Why dost thou whet thy knife so earnestly?

The Merchant of Venice, Act IV. Scene I.
 
There's an excellent booklet called
"Primitive Fire and Cordage" by John McPherson. This guy really gets it across!
I got mine years ago from BOSS (Boulder Outdoor Survival School) He explains how to use the Bow Drill, and the Hand Drill. The secret seems to be in the notch of your fireboard. I had a hell of a hard time getting the first fire lit, but now its a snap. I start fires for local Native American ceremonies with a hand drill, so some times the pressure is on to perform quickly and efficiently. I'd feel confident in a survival situation.
John McPherson also offers other great booklets about traps and snares, brain tan, bow making. All cheap, but all good.
 
Thanks all for the advice, I finally had success today with the fire drill. It actually surprised me when I started to blow and saw the "coal". I tried it again to make sure it wasn't a fluke - again with sucsess.
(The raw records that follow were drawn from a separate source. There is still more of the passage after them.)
(* ===== verification/Overlap.v ===== *)
(** * Overlap: the fill fraction of a pixel

    [meaneps] (lines 373-410 of src/libctl/structure.cpp) blends the
    permittivities in front of and behind an interface with the weight
    [fill = 1 - box_overlap_with_object(pixel, *o, tol, maxeval)], the pixel
    taken in the coordinates of the object.  The overlap is computed by
    libctl.  For the blocks and slabs of Geometry.v, whose edges are along
    the axes, it is the product over the axes of the part of the extent of
    the pixel that the object covers.

    Over exact numbers this file shows that this overlap is a fraction, in
    [0, 1] for every pixel, also one without extent along an axis; that it
    is the covered length divided by the length of the pixel; that it does
    not grow when the block shrinks; and, from these, that the mean
    permittivity and the mean inverse permittivity [meaneps] returns on an
    interface of a block lie between the values of the two materials. *)

From stdpp Require Import gmap.
From Stdlib Require Import ZArith QArith Qminmax Bool String List Lia Lqa.
From S2P Require Import Prelude Number Vector3 Material Geometry FrontObject Epsilon MeanEps.
Import ListNotations.

Local Open Scope Q_scope.

Lemma div_nonneg (n d : Q) : 0 < d -> 0 <= n -> 0 <= n / d.
Proof. intros Hd Hn. apply Qle_shift_div_l; lra. Qed.

Lemma div_le_one (n d : Q) : 0 < d -> n <= d -> n / d <= 1.
Proof. intros Hd Hn. apply Qle_shift_div_r; lra. Qed.

Lemma div_le (n n' d : Q) : 0 < d -> n <= n' -> n / d <= n' / d.
Proof.
  intros Hd Hn. unfold Qdiv. apply Qmult_le_compat_r; [exact Hn|].
  apply Qlt_le_weak, Qinv_lt_0_compat, Hd.
Qed.

(** An inequality between fractions of one positive length. *)
Ltac qfrac :=
  first [ lra
        | apply div_nonneg; lra
        | apply div_le_one; lra
        | apply div_le; lra ].

Lemma mul_unit (a b : Q) : 0 <= a <= 1 -> 0 <= b <= 1 -> 0 <= a * b <= 1.
Proof. intros Ha Hb. split; nra. Qed.

Lemma mul_le (a a' b b' : Q) :
  0 <= a <= a' -> 0 <= b <= b' -> 0 <= a * b <= a' * b'.
Proof. intros Ha Hb. split; nra. Qed.

(** A blend with a larger weight of [ef] is further towards [ef]. *)
Lemma blend_monotone (ef eb ov ov' x x' : Q) :
  x == ef * ov + eb * (1 - ov) -> x' == ef * ov' + eb * (1 - ov') -> ov <= ov' ->
  (eb <= ef -> x <= x') /\ (ef <= eb -> x' <= x).
Proof. intros Hx Hx' Hle. split; intros; nra. Qed.

(** ** The part of a pixel a box covers along an axis *)

Section Covered.
Variable a : axis.

Lemma covered_range (b pixel : geom_box Q) : 0 <= covered a b pixel <= 1.
Proof.
  unfold covered. simpl.
  generalize (coord a (low b)) (coord a (high b))
             (coord a (low pixel)) (coord a (high pixel)).
  intros lb hb lp hp. split; qcases; simpl; qfrac.
Qed.

(** The box [b] lies in the box [b'] along the axis. *)
Definition within (b b' : geom_box Q) : Prop :=
  coord a (low b') <= coord a (low b) /\ coord a (high b) <= coord a (high b').

Lemma covered_monotone (b b' pixel : geom_box Q) :
  within b b' -> covered a b pixel <= covered a b' pixel.
Proof.
  unfold covered, within. simpl.
  generalize (coord a (low b)) (coord a (high b)) (coord a (low b'))
             (coord a (high b')) (coord a (low pixel)) (coord a (high pixel)).
  intros lb hb lb' hb' lp hp [Hl Hh]. qcases; simpl; qfrac.
Qed.

(** For a pixel with an extent along the axis the part covered is the
    length of the intersection divided by the length of the pixel. *)
Lemma covered_length (b pixel : geom_box Q) :
  coord a (low pixel) < coord a (high pixel) ->
  covered a b pixel * (coord a (high pixel) - coord a (low pixel)) ==
  Qmax 0 (Qmin (coord a (high b)) (coord a (high pixel)) -
          Qmax (coord a (low b)) (coord a (low pixel))).
Proof.
  unfold covered. simpl.
  generalize (coord a (low b)) (coord a (high b))
             (coord a (low pixel)) (coord a (high pixel)).
  intros lb hb lp hp Hp.
  assert (Hmin : Qmin hb hp == if Qle_bool hb hp then hb else hp).
  { destruct (Qle_bool hb hp) eqn:E.
    - apply Q.min_l. now apply Qle_bool_iff.
    - apply Q.min_r, Qlt_le_weak. now apply Qle_bool_false. }
  assert (Hmax : Qmax lb lp == if Qle_bool lb lp then lp else lb).
  { destruct (Qle_bool lb lp) eqn:E.
    - apply Q.max_r. now apply Qle_bool_iff.
    - apply Q.max_l, Qlt_le_weak. now apply Qle_bool_false. }
  rewrite Hmin, Hmax. qcases; simpl; try lra;
    first [ rewrite Q.max_l by lra; lra
          | rewrite Q.max_r by lra; field; lra ].
Qed.
End Covered.

(** ** Blocks *)

Section Blocks.
Variable m : material_type Q.

Lemma block_overlap (b pixel : geom_box Q) (tol : Q) (maxeval : Z) :
  o_overlap (block m b) pixel tol maxeval =
  covered AX b pixel * covered AY b pixel * covered AZ b pixel.
Proof. reflexivity. Qed.

(** The overlap of a block with a pixel is a fraction. *)
Lemma block_overlap_range (b pixel : geom_box Q) (tol : Q) (maxeval : Z) :
  0 <= o_overlap (block m b) pixel tol maxeval <= 1.
Proof.
  rewrite block_overlap. repeat apply mul_unit; apply covered_range.
Qed.

(** A block inside another overlaps a pixel no more than the other. *)
Lemma block_overlap_monotone (b b' pixel : geom_box Q) (tol : Q) (maxeval : Z) :
  (forall a, within a b b') ->
  o_overlap (block m b) pixel tol maxeval <= o_overlap (block m b') pixel tol maxeval.
Proof.
  intros Hw. rewrite !block_overlap.
  apply mul_le; [apply mul_le|]; split;
    try apply covered_range; apply covered_monotone, Hw.
Qed.
End Blocks.

(** A slab covers a fraction of a pixel as well. *)
Lemma slab_overlap_range (a : axis) (m : material_type Q) (lo hi : Q)
      (pixel : geom_box Q) (tol : Q) (maxeval : Z) :
  0 <= o_overlap (slab_along a m lo hi) pixel tol maxeval <= 1.
Proof.
  simpl. generalize (coord a (low pixel)) (coord a (high pixel)).
  intros lp hp. split; qcases; simpl; qfrac.
Qed.

(** ** The averages on an interface *)

(** Over exact numbers every material equals itself. *)
Lemma material_type_equal_refl (m : material_type Q) : material_type_equal m m = true.
Proof.
  destruct m as [d| | |f]; simpl; auto using Z.eqb_refl.
  unfold dielectric_equal. simpl. rewrite !Qeq_bool_refl. simpl.
  induction (polarizations d) as [|x l IH]; simpl; [reflexivity|].
  unfold polarizability_equal. simpl. now rewrite !Qeq_bool_refl, IH.
Qed.

Section Between.
Context {O T : Type} {G : Geom Q O T} {GL : GeomLaws G}.

Variable call_material_func : function -> vector3 Q -> material_type Q.
Variable fuel : nat.
Variable default_normal_vector : geometric_volume Q -> vec Q.
Variable adaptive_integration :
  (Z -> list Q -> result Q) -> list Q -> list Q -> Z -> Q -> Z -> result Q.

(** The overlap of the object with every pixel is a fraction. *)
Definition fraction (o : O) : Prop :=
  forall pixel tol maxeval, 0 <= box_overlap_with_object pixel o tol maxeval <= 1.

(** The front object of a tree built from a geometry is an object of the
    geometry. *)
Lemma front_object_In (g : globals Q) (u : uninit Q O) (gv : geometric_volume Q)
      (per : bool) (geo : list O) (bx : geom_box Q) (r : front_result Q O) (o : O) :
  get_front_object g u gv (create_geom_box_tree0 per geo bx) = Ok (Some r) ->
  o_front r = Some o -> In o geo.
Proof.
  intros Hr Ho.
  destruct (get_front_object_result g u gv _ r (valid_create per geo bx) Hr)
    as (f & _ & Hf & _ & Hof & _).
  apply front_samples_In in Hf as [q Hq]. destruct f as [[fo fs] fi].
  unfold s_o in Hof. simpl in Hof. rewrite Ho in Hof. subst fo.
  apply create_position in Hq. eapply nth_error_In, Hq.
Qed.

End Between.

(** Blocks and slabs in the linear scan. *)
Lemma block_fraction (lattice_shifts : list (vector3 Q)) (unit : vector3 Q -> vector3 Q)
      (m : material_type Q) (b : geom_box Q) :
  fraction (G := LinearGeom lattice_shifts unit) (block m b).
Proof. intros pixel tol maxeval. apply block_overlap_range. Qed.

Lemma slab_fraction (lattice_shifts : list (vector3 Q)) (unit : vector3 Q -> vector3 Q)
      (a : axis) (m : material_type Q) (lo hi : Q) :
  fraction (G := LinearGeom lattice_shifts unit) (slab_along a m lo hi).
Proof. intros pixel tol maxeval. apply slab_overlap_range. Qed.

(** ** Shrinking the object *)

Section Monotone.
Variable lattice_shifts : list (vector3 Q).
Variable unit : vector3 Q -> vector3 Q.

#[local] Instance GM : Geom Q (geometric_object Q) (geom_box_tree Q) :=
  LinearGeom lattice_shifts unit.

Variable call_material_func : function -> vector3 Q -> material_type Q.
Variable fuel : nat.
Variable default_normal_vector : geometric_volume Q -> vec Q.
Variable adaptive_integration :
  (Z -> list Q -> result Q) -> list Q -> list Q -> Z -> Q -> Z -> result Q.

(** C24: two objects that differ in the block in front of a pixel, the
    block of the first inside the block of the second, with the same
    materials in front and behind: the mean permittivity of the second is
    the one further towards the permittivity of the block, so shrinking a
    block never raises its share of a pixel. *)
Theorem meaneps_monotone (debug : bool) (g : globals Q)
        (u : uninit Q (geometric_object Q))
        (this this' : geom_epsilon (geometric_object Q))
        (h h' : gmap nat (geom_box_tree Q)) (gv : geometric_volume Q) (tol : Q)
        (maxeval : Z) (t t' : geom_box_tree Q)
        (r r' : front_result Q (geometric_object Q)) (m : material_type Q)
        (bx bx' : geom_box Q) (df db : dielectric Q) (d : ndim) :
  h !! geometry_tree this = Some t -> h' !! geometry_tree this' = Some t' ->
  get_front_object g u gv t = Ok (Some r) ->
  get_front_object g u gv t' = Ok (Some r') ->
  o_front r = Some (block m bx) -> o_front r' = Some (block m bx') ->
  shiftby_front r' = shiftby_front r ->
  mat_front r = dielectric_data df -> mat_front r' = dielectric_data df ->
  mat_behind r = dielectric_data db -> mat_behind r' = dielectric_data db ->
  dielectric_equal df db = false ->
  (forall a, within a bx bx') -> dim (g_dim g) = Some d ->
  exists meps minveps n meps' minveps' n',
    meaneps call_material_func fuel default_normal_vector adaptive_integration
            debug g u this h gv tol maxeval = Ok (meps, minveps, n) /\
    meaneps call_material_func fuel default_normal_vector adaptive_integration
            debug g u this' h' gv tol maxeval = Ok (meps', minveps', n') /\
    (epsilon db <= epsilon df -> meps <= meps') /\
    (epsilon df <= epsilon db -> meps' <= meps).
Proof.
  intros Ht Ht' Hr Hr' Ho Ho' Hs Hf Hf' Hb Hb' Hne Hw Hd.
  assert (E : material_type_equal (mat_front r) (mat_behind r) = false)
    by now rewrite Hf, Hb.
  assert (E' : material_type_equal (mat_front r') (mat_behind r') = false)
    by now rewrite Hf', Hb'.
  destruct (meaneps_blend call_material_func fuel default_normal_vector
              adaptive_integration debug g u this h gv tol maxeval t r _ df db d
              Ht Hr E Ho Hf Hb Hd) as (meps & minveps & n & Hm & He & _).
  destruct (meaneps_blend call_material_func fuel default_normal_vector
              adaptive_integration debug g u this' h' gv tol maxeval t' r' _ df db d
              Ht' Hr' E' Ho' Hf' Hb' Hd) as (meps' & minveps' & n' & Hm' & He' & _).
  exists meps, minveps, n, meps', minveps', n'. split; [exact Hm|]. split; [exact Hm'|].
  rewrite Hs in He'.
  exact (blend_monotone _ _ _ _ _ _ He He'
           (block_overlap_monotone m bx bx' (shifted_pixel gv (shiftby_front r))
                                   tol maxeval Hw)).
Qed.
End Monotone.

(** ** Examples *)

Section OverlapWitness.
#[local] Existing Instance GQ.


(** Half of the pixel [1/2, 3/2] x [0, 1] lies in the block [0, 1] x [0, 1],
    and a quarter of it in the block [0, 1] x [0, 1/2] inside that. *)
Example block_overlap_half :
  o_overlap (block (dielQ 4) {| low := V3 0 0 0; high := V3 1 1 0 |})
            (gv2box acrossQ) 0 0 == 1 # 2 /\
  o_overlap (block (dielQ 4) {| low := V3 0 0 0; high := V3 1 (1 # 2) 0 |})
            (gv2box acrossQ) 0 0 == 1 # 4.
Proof. split; vm_compute; reflexivity. Qed.

(** A block on [0, 3/4] and a block on [0, 1] along x, in a medium of
    permittivity 1. *)
Definition small_box : geom_box Q := {| low := V3 0 (-4) (-1); high := V3 (3 # 4) 4 1 |}.

Definition big_box : geom_box Q := {| low := V3 0 (-4) (-1); high := V3 1 4 1 |}.

Definition constructed_block (b : geom_box Q)
  : geom_epsilon (geometric_object Q) * gmap nat (geom_box_tree Q) :=
  geom_epsilon_ctor (globalsQ 2 (dielQ 1)) [block (dielQ 4) b] (pixelQ (-4) 4 (-4) 4) ∅.

Definition front_block (b : geom_box Q) : front_result Q (geometric_object Q) :=
  {| pcenter := vec_to_vector3 (center acrossQ); o_front := Some (block (dielQ 4) b);
     shiftby_front := V3 0 0 0; mat_front := dielQ 4; mat_behind := dielQ 1 |}.

Lemma meaneps_monotone_witness :
  exists meps minveps n meps' minveps' n',
    meaneps callQ 10 no_normalQ midpoint_integration false (globalsQ 2 (dielQ 1))
            junkQ (constructed_block small_box).1 (constructed_block small_box).2
            acrossQ (1 # 8) 100 = Ok (meps, minveps, n) /\
    meaneps callQ 10 no_normalQ midpoint_integration false (globalsQ 2 (dielQ 1))
            junkQ (constructed_block big_box).1 (constructed_block big_box).2
            acrossQ (1 # 8) 100 = Ok (meps', minveps', n') /\
    (1 <= 4 -> meps <= meps') /\ (4 <= 1 -> meps' <= meps).
Proof.
  apply (meaneps_monotone [] (fun v => v) callQ 10 no_normalQ midpoint_integration
           false (globalsQ 2 (dielQ 1)) junkQ
           (constructed_block small_box).1 (constructed_block big_box).1
           (constructed_block small_box).2 (constructed_block big_box).2
           acrossQ (1 # 8) 100%Z
           (create_geom_box_tree0 false [block (dielQ 4) small_box]
                                  (gv2box (pixelQ (-4) 4 (-4) 4)))
           (create_geom_box_tree0 false [block (dielQ 4) big_box]
                                  (gv2box (pixelQ (-4) 4 (-4) 4)))
           (front_block small_box) (front_block big_box) (dielQ 4) small_box big_box
           {| epsilon := 4; chi2 := 0; chi3 := 0; polarizations := [] |}
           {| epsilon := 1; chi2 := 0; chi3 := 0; polarizations := [] |} D2);
    try reflexivity.
  intros []; split; simpl; lra.
Defined.
End OverlapWitness.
I'm not sure what type of wood I used but it was dry and passed the thumbnail test. I used all natural materials I found in the bush except for the string.
How do you make string or cord from materials in the bush?
Greg - I purchased your book last week and found it to be quite helpfull as well.
 
Kevin,
Get john McPhersons booklet that I mentioned in the post above. He covers cordage as well as fire. He wrote other great booklets called makin' meat I &II, which cover traps & snares, and another one on braintaning leather if you're interested.
I got all four for under $20 from BOSS a few years back.